DALLAS A new study published in Circulation, the American Heart Association journal, found that cutting sugar-sweetened beverages from one’s diet may lower blood pressure.

Using data of  810 adults, ages 25 to 79 years, with prehypertension (between 120/80 and 139/89 mm Hg) and stage I hypertension (between 140/90 and 159/99 mm Hg ) who participated in the PREMIER study, an 18-month behavioral intervention study with a focus on weight loss, exercise, and a healthy diet as a means to prevent and control high blood pressure.
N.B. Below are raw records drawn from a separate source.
(** ** Creating several products with colliding names *)

Lemma save_products_colliding slugify slug_base : forall batch m table,
  (forall j, In (candidate slug_base j) (map product_slug table) <-> (j < m)%nat) ->
  Forall (fun entry => product_pk (fst entry) = None
                       /\ product_slug (fst entry) = ""
                       /\ slugify (product_name (fst entry)) = slug_base) batch ->
  exists rows,
    save_products slugify table batch = Some (table ++ rows)%list
    /\ map product_slug rows = map (candidate slug_base) (seq m (List.length batch))
    /\ map product_name rows = map (fun entry => product_name (fst entry)) batch
    /\ map product_pk rows = map (fun entry => Some (snd entry)) batch.
Proof.
  induction batch as [|[instance new_pk] batch IH]; intros m table Hheld Hall.
  - exists []. simpl. now rewrite app_nil_r.
  - inversion Hall as [|? ? Hhead Hrest]; subst. destruct Hhead as (Hpk & Hslug & Hbase).
    destruct instance as [ipk name islug price stock]. simpl in Hpk, Hslug, Hbase.
    subst ipk islug slug_base.
    destruct (Product_save_new slugify table name price stock new_pk)
      as (k & Hk & Hfree & Hbelow & Hsave).
    assert (k = m) as ->.
    { destruct (Nat.lt_trichotomy k m) as [Hlt|[Heq|Hgt]]; [|exact Heq|].
      - elim Hfree. now apply Hheld.
      - pose proof (Hbelow m Hgt) as Hin. apply Hheld in Hin. lia. }
    simpl save_products. rewrite Hsave.
    destruct (IH (S m) (table ++ [mkProduct (Some new_pk) name
                                    (candidate (slugify name) m) price stock])%list)
      as (rows & Hrows & Hslugs & Hnames & Hpks).
    + intros j. rewrite map_app, in_app_iff, Hheld. simpl. split.
      * intros [Hlt|[Heq|[]]]; [lia|]. apply candidate_injective in Heq. lia.
      * intros Hj. destruct (Nat.eq_dec j m) as [->|Hne]; [right; now left|left; lia].
    + exact Hrest.
    + exists (mkProduct (Some new_pk) name (candidate (slugify name) m) price stock
                :: rows).
      rewrite Hrows, <- app_assoc. simpl. rewrite Hslugs, Hnames, Hpks. auto.
Qed.

(** X19.  Saving [n] new products whose names all slugify to the same base,
    into a table where no slug is that base or the base with a numeric
    suffix, never raises and gives them, in order, the slugs [base],
    [base-1], ..., [base-(n-1)], with their names and the keys the store
    assigned. *)
Theorem colliding_products_get_consecutive_suffixes slugify slug_base table batch
  (Hclear : forall j, ~ In (candidate slug_base j) (map product_slug table))
  (Hnew : Forall (fun entry => product_pk (fst entry) = None
                               /\ product_slug (fst entry) = ""
                               /\ slugify (product_name (fst entry)) = slug_base)
                 batch) :
  exists rows,
    save_products slugify table batch = Some (table ++ rows)%list
    /\ map product_slug rows
       = map (candidate slug_base) (seq 0 (List.length batch))
    /\ map product_name rows = map (fun entry => product_name (fst entry)) batch
    /\ map product_pk rows = map (fun entry => Some (snd entry)) batch.
Proof.
  apply save_products_colliding; [|exact Hnew].
  intros j. split; [intros Hin; now elim (Hclear j)|lia].
Qed.

Lemma colliding_products_get_consecutive_suffixes_witness :
  exists rows,
    save_products Reference.slugify [goat_milk]
      [(unsaved "Fresh Eggs", 5); (unsaved "fresh eggs", 6); (unsaved "FRESH -- EGGS!", 7)]
    = Some ([goat_milk] ++ rows)%list
    /\ map product_slug rows = ["fresh-eggs"; "fresh-eggs-1"; "fresh-eggs-2"].
Proof.
  destruct (colliding_products_get_consecutive_suffixes Reference.slugify "fresh-eggs"
              [goat_milk]
              [(unsaved "Fresh Eggs", 5); (unsaved "fresh eggs", 6);
               (unsaved "FRESH -- EGGS!", 7)])
    as (rows & Hsave & Hslugs & _).
  - intros j [Heq|[]]. destruct j as [|j]; [discriminate|].
    unfold candidate, suffixed in Heq. simpl in Heq. discriminate.
  - repeat constructor.
  - exists rows. split; [exact Hsave|exact Hslugs].
Defined.

(** ** The blog editor *)

(** X20.  [blog_edit] asks only for a logged-in user, never for a group:
    for any user at all, a valid POST without an id appends a post with the
    store's key; with the id of a stored post (keys unique) it rewrites the
    title and content of that post only and keeps its key; an id that is
    not stored answers 404 and changes nothing.  An anonymous visitor is
    sent to the login page and nothing is written. *)
Theorem blog_edit_open_to_any_user clean posts u request new_pk f
  (Hpost : is_POST request = true)
  (Hvalid : bind_form clean (POST_data request) = Valid f) :
  blog_edit clean posts (Some u) request None new_pk
    = (StaffRedirect "blog_list",
       (posts ++ [mkBlogPost (Some new_pk) (blf_title f) (blf_content f)])%list)
  /\ (forall id old,
        get_post posts id = Some old ->
        NoDup (map post_pk posts) ->
        let posts' := snd (blog_edit clean posts (Some u) request (Some id) new_pk) in
        fst (blog_edit clean posts (Some u) request (Some id) new_pk)
          = StaffRedirect "blog_list"
        /\ get_post posts' id = Some (mkBlogPost (Some id) (blf_title f) (blf_content f))
        /\ map post_pk posts' = map post_pk posts
        /\ (forall r, In r posts -> r <> old -> In r posts'))
  /\ (forall id, get_post posts id = None ->
        blog_edit clean posts (Some u) request (Some id) new_pk = (StaffNotFound, posts))
  /\ (forall id, blog_edit clean posts None request id new_pk
                 = (StaffRedirect LOGIN_URL, posts)).
Proof.
  split; [|split; [|split]].
  - unfold blog_edit. rewrite Hpost, Hvalid. unfold BlogPost_save. simpl post_pk.
    replace (existsb _ posts) with false; [reflexivity|].
    symmetry. induction posts as [|r posts IH]; simpl; [reflexivity|].
    rewrite <- IH. unfold same_key. now destruct (post_pk r).
  - intros id old Hfound Hkeys. cbv zeta. unfold get_post in Hfound.
    pose proof (find_some _ _ Hfound) as [Hin Hk].
    apply same_key_true_iff in Hk as (key & Hold & Hid). inversion Hid; subst key.
    assert (Hsame : forall r, In r posts -> same_key (post_pk r) (Some id) = true ->
                              r = old).
    { intros r Hr E. apply same_key_true_iff in E as (x & Hx & Hy).
      apply (NoDup_map_injective post_pk posts); congruence. }
    unfold blog_edit, get_post. rewrite Hfound, Hpost, Hvalid. simpl fst. simpl snd.
    unfold BlogPost_save. simpl post_pk. rewrite Hold.
    replace (existsb _ posts) with true.
    2:{ symmetry. apply existsb_exists. exists old. split; [exact Hin|].
        apply same_key_true_iff. eauto. }
    repeat apply conj.
    + reflexivity.
    + rewrite find_map_preserving.
      * rewrite Hfound. simpl. rewrite Hold. simpl. now rewrite Z.eqb_refl.
      * intros r Hr. destruct (same_key (post_pk r) (Some id)) eqn:E; [|exact E].
        simpl. apply Z.eqb_refl.
    + rewrite map_map. apply map_ext_in. intros r Hr.
      destruct (same_key (post_pk r) (Some id)) eqn:E; [|reflexivity].
      rewrite (Hsame r Hr E). simpl. now rewrite Hold.
    + intros r Hr Hne. apply in_map_iff. exists r. split; [|exact Hr].
      destruct (same_key (post_pk r) (Some id)) eqn:E; [|reflexivity].
      elim Hne. now apply Hsame.
  - intros id Hmissing. unfold blog_edit. now rewrite Hmissing.
  - intros id. reflexivity.
Qed.

Lemma blog_edit_open_to_any_user_witness :
  blog_edit plain_BlogForm_clean [spring_post] (Some guest) (post new_post) None 5
    = (StaffRedirect "blog_list",
       [spring_post; mkBlogPost (Some 5) "Summer" "Hay is in."])
  /\ snd (blog_edit plain_BlogForm_clean [spring_post] (Some guest) (post new_post)
                    (Some 4) 5)
     = [mkBlogPost (Some 4) "Summer" "Hay is in."].
Proof.
  split; [|reflexivity].
  exact (proj1 (blog_edit_open_to_any_user plain_BlogForm_clean [spring_post] guest
                  (post new_post) 5 (mkBlogFields "Summer" "Hay is in.")
                  eq_refl eq_refl)).
Defined.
At the start of the study, the participants drank an average 10.5 fluid ounces of sugar-sweentened beverages/day, equivalent to just under one serving. At the study’s conclusion, average consumption had fallen by half a serving/day and both systolic blood pressure and diastolic blood pressure significantly had declined.

“Our findings suggest that reducing sugar-sweetened beverages and sugar consumption may be an important dietary strategy to lower blood pressure and further reduce other blood pressure-related diseases,” said Liwei Chen, Louisiana State University Health Science Center School of Public Health and lead author of the study. “It has been estimated that a 3-millimeters of mercury (mm Hg) reduction in systolic blood pressure should reduce stroke mortality by 8% and coronary heart disease mortality by 5%. Such reductions in systolic blood pressure would be anticipated by reducing sugar-sweetened beverages consumption by an average of 2 servings per day.”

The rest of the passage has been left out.